--- Data for the task Enclosed Below ---
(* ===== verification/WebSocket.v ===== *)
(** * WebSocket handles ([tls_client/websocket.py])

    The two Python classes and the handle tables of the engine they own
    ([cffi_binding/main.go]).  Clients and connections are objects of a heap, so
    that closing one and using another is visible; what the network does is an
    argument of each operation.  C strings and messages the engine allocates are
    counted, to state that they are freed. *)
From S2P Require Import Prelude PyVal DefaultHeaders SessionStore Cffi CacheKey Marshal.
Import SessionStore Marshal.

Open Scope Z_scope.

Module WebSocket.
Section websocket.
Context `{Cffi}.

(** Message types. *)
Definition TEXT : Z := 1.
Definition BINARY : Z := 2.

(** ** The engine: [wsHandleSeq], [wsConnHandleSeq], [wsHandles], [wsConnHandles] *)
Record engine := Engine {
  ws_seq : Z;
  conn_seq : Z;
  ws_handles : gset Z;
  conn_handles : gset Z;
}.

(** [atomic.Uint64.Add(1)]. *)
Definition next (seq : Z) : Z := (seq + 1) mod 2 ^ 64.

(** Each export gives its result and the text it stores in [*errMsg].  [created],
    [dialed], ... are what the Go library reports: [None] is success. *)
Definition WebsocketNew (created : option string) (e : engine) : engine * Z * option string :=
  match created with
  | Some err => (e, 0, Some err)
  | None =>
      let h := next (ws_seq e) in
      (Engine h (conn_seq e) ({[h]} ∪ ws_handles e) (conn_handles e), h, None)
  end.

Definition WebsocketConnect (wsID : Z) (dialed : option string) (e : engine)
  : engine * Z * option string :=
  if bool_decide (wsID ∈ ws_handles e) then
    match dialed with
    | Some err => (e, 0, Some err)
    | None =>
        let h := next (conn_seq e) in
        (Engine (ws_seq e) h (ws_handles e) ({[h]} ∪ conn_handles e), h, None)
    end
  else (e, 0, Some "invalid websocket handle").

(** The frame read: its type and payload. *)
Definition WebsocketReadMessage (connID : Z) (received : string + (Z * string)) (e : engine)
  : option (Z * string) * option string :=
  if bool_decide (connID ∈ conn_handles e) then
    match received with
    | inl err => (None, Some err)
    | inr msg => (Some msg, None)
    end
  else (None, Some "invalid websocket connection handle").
--- End of Enclosed Data for the task ---
--- Data for the task Enclosed Below ---
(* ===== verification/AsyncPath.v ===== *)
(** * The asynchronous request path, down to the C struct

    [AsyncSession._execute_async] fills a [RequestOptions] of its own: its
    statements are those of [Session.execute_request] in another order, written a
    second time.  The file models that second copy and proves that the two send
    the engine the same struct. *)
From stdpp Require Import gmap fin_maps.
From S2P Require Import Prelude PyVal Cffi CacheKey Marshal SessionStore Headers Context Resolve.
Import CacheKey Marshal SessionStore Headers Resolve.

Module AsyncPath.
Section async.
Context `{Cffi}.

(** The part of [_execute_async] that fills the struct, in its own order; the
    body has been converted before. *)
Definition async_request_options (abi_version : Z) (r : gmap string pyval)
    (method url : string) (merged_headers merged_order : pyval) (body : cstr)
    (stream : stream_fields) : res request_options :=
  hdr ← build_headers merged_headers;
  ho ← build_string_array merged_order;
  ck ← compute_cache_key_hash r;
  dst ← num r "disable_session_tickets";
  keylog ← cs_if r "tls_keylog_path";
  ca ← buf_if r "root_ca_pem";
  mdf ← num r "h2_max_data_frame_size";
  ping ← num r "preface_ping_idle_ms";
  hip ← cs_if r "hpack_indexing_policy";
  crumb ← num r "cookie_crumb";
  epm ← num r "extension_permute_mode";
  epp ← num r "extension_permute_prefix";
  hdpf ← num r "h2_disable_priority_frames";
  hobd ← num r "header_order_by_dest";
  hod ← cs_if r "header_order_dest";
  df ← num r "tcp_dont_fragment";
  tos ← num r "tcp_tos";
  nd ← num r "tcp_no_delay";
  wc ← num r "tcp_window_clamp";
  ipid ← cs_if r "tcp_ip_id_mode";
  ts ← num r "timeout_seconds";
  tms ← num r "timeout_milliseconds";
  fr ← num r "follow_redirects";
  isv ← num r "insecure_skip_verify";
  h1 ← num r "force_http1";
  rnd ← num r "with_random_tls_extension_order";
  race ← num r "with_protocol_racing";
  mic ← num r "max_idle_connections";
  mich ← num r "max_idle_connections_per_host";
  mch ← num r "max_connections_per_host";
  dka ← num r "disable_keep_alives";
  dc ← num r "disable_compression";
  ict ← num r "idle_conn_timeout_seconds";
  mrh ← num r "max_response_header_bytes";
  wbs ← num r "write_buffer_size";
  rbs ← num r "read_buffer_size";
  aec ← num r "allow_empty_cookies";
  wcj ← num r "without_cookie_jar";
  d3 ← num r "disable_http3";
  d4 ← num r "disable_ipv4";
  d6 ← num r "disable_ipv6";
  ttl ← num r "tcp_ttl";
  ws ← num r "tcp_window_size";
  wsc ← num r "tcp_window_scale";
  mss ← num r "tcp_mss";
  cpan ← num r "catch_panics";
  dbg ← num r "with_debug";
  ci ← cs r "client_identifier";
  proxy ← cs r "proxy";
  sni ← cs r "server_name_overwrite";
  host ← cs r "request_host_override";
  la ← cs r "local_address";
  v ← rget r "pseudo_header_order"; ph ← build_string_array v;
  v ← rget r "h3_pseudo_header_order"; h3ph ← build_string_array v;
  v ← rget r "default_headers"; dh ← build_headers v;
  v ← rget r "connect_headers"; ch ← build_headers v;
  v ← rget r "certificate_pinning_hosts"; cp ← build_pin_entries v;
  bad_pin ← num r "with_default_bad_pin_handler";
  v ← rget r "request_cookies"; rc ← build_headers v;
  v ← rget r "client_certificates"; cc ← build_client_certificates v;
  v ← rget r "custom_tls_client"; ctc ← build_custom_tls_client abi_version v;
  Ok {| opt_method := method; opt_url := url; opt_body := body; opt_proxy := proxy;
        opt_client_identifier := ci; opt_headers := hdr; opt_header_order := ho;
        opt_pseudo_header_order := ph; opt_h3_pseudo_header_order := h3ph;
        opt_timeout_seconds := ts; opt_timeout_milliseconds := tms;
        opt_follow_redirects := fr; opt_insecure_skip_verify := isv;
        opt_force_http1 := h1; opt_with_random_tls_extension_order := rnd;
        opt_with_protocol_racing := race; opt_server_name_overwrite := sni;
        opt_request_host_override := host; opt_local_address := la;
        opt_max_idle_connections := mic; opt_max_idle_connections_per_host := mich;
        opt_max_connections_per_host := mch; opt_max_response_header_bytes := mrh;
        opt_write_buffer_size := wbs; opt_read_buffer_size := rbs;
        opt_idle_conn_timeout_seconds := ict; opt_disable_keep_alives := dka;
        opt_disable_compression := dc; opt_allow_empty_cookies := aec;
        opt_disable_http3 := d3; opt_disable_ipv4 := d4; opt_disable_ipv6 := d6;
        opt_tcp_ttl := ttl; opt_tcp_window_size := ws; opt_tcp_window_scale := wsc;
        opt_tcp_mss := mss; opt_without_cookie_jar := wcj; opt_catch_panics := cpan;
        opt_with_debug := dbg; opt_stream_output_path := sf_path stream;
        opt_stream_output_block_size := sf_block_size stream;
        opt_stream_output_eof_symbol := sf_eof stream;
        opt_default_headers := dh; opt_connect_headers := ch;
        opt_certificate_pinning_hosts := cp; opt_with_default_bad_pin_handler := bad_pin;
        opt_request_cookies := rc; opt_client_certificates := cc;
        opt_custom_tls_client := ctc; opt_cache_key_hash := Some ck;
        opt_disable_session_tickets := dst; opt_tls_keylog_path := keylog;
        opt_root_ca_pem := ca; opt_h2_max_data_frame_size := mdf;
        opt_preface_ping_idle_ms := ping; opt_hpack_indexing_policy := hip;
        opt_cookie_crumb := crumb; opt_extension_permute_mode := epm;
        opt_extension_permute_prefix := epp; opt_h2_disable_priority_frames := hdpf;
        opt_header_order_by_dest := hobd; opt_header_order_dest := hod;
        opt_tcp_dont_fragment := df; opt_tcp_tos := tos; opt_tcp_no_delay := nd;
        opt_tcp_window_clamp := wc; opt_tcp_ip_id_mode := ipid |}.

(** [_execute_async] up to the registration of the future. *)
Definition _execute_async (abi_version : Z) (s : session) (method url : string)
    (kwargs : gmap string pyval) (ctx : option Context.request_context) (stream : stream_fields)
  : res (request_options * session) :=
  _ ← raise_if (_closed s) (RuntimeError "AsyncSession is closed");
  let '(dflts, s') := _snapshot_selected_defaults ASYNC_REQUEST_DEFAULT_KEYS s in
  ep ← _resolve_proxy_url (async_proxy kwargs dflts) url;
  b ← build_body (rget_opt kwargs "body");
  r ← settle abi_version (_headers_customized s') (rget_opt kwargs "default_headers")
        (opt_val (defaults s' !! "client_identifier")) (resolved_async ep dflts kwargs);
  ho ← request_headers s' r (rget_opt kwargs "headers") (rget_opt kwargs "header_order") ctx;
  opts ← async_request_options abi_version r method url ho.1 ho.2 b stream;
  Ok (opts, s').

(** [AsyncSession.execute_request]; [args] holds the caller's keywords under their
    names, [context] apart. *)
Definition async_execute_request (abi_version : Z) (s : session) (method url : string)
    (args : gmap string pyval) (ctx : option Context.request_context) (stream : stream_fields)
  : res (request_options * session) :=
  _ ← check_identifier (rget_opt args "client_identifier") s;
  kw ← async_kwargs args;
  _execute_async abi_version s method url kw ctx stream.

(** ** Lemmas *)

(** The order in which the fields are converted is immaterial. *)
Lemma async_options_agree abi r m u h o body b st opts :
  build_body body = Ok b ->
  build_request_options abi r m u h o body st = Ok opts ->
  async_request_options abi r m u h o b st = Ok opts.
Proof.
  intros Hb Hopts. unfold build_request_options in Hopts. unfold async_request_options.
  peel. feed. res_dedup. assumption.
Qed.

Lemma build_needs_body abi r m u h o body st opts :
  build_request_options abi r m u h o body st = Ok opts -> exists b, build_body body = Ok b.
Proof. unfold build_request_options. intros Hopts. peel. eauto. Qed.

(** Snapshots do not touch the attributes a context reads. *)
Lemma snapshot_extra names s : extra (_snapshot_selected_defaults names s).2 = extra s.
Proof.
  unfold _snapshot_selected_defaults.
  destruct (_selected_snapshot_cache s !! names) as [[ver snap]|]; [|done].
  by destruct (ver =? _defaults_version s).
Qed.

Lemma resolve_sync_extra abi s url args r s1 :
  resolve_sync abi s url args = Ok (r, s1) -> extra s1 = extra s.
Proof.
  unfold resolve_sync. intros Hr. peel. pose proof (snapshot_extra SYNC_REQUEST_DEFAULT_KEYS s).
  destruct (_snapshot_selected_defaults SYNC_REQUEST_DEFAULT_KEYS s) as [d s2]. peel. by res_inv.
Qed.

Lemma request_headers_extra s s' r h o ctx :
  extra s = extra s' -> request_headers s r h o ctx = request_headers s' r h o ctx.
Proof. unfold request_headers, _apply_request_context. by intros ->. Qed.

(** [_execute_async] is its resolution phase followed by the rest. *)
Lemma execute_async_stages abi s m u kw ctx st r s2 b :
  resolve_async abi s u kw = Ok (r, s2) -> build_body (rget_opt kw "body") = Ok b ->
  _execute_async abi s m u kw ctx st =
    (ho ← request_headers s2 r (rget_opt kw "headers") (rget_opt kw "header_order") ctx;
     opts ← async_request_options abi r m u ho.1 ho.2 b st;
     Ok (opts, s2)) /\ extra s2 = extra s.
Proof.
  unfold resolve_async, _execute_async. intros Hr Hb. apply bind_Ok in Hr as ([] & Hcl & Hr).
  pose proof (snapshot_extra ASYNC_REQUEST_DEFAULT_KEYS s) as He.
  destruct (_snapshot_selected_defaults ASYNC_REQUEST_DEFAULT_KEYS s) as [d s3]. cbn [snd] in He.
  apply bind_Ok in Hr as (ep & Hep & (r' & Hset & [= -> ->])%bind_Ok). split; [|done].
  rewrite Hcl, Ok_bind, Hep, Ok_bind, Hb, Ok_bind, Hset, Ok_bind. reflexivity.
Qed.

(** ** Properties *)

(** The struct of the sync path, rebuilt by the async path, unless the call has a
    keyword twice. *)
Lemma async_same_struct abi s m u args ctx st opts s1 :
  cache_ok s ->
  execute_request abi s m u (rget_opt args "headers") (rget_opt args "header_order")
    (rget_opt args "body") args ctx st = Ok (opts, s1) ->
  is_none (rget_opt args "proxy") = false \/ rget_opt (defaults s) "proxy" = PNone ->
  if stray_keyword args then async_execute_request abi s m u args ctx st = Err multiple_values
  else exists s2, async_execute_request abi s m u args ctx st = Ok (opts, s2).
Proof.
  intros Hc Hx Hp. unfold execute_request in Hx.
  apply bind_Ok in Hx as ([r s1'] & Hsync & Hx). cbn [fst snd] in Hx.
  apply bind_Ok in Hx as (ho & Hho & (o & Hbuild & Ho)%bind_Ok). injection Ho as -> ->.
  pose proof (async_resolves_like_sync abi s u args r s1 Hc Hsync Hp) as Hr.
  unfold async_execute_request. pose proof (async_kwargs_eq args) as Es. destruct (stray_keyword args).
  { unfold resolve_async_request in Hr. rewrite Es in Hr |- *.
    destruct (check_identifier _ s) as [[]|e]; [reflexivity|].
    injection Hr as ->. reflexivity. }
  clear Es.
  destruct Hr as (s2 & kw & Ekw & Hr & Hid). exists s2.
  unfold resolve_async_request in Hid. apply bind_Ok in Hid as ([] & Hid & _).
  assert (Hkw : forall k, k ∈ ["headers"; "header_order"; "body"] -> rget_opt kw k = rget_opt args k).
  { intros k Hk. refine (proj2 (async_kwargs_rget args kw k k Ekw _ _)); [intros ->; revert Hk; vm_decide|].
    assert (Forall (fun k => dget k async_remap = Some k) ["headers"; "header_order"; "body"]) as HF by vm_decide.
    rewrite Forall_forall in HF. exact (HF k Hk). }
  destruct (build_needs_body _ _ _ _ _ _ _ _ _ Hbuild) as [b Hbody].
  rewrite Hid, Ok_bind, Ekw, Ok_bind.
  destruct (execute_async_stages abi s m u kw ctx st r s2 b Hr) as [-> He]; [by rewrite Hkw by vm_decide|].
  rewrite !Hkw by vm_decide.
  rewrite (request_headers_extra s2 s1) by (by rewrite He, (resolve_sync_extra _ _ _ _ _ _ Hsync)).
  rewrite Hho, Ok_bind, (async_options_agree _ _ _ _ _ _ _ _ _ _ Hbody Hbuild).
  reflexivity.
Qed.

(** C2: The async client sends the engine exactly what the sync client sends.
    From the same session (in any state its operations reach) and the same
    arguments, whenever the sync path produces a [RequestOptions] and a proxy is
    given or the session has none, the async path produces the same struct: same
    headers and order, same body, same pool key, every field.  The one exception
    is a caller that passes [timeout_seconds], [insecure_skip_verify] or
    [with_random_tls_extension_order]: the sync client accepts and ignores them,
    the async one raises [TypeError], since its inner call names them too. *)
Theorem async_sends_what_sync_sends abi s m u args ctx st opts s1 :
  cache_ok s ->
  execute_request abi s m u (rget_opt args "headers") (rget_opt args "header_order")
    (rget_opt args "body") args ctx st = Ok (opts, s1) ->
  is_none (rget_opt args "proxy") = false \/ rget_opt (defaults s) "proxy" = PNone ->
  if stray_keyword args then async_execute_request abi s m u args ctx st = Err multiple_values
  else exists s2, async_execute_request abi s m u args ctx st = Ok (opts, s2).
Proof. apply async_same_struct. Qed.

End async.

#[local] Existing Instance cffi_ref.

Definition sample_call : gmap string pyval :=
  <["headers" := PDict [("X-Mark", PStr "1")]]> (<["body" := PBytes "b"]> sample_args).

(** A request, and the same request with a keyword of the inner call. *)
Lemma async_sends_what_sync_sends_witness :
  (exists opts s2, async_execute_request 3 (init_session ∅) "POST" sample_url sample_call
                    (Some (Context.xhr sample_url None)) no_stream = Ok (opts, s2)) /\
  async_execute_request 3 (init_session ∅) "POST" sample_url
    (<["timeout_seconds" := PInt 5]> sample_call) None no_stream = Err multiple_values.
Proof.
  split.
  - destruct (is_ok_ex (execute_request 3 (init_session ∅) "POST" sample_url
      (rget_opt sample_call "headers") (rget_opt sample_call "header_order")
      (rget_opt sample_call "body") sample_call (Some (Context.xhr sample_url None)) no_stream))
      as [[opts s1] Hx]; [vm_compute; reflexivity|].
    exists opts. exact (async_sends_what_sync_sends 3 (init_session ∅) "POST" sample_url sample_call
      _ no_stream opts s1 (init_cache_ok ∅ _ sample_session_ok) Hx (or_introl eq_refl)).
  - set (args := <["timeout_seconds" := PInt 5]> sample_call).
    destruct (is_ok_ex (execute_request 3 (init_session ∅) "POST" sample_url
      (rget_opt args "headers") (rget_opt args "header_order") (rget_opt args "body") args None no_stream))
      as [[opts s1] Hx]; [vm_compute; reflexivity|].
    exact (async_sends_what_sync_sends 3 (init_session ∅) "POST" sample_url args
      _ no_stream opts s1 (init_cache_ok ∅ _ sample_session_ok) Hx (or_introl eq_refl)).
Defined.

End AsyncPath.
--- End of Enclosed Data for the task ---
What you should do:
Starting at the line above that contains "tms ← num r", repeat each line exactly up to and including the line that contains "mch ← num r", and stop there.

Finished exercise:
  tms ← num r "timeout_milliseconds";
  fr ← num r "follow_redirects";
  isv ← num r "insecure_skip_verify";
  h1 ← num r "force_http1";
  rnd ← num r "with_random_tls_extension_order";
  race ← num r "with_protocol_racing";
  mic ← num r "max_idle_connections";
  mich ← num r "max_idle_connections_per_host";
  mch ← num r "max_connections_per_host";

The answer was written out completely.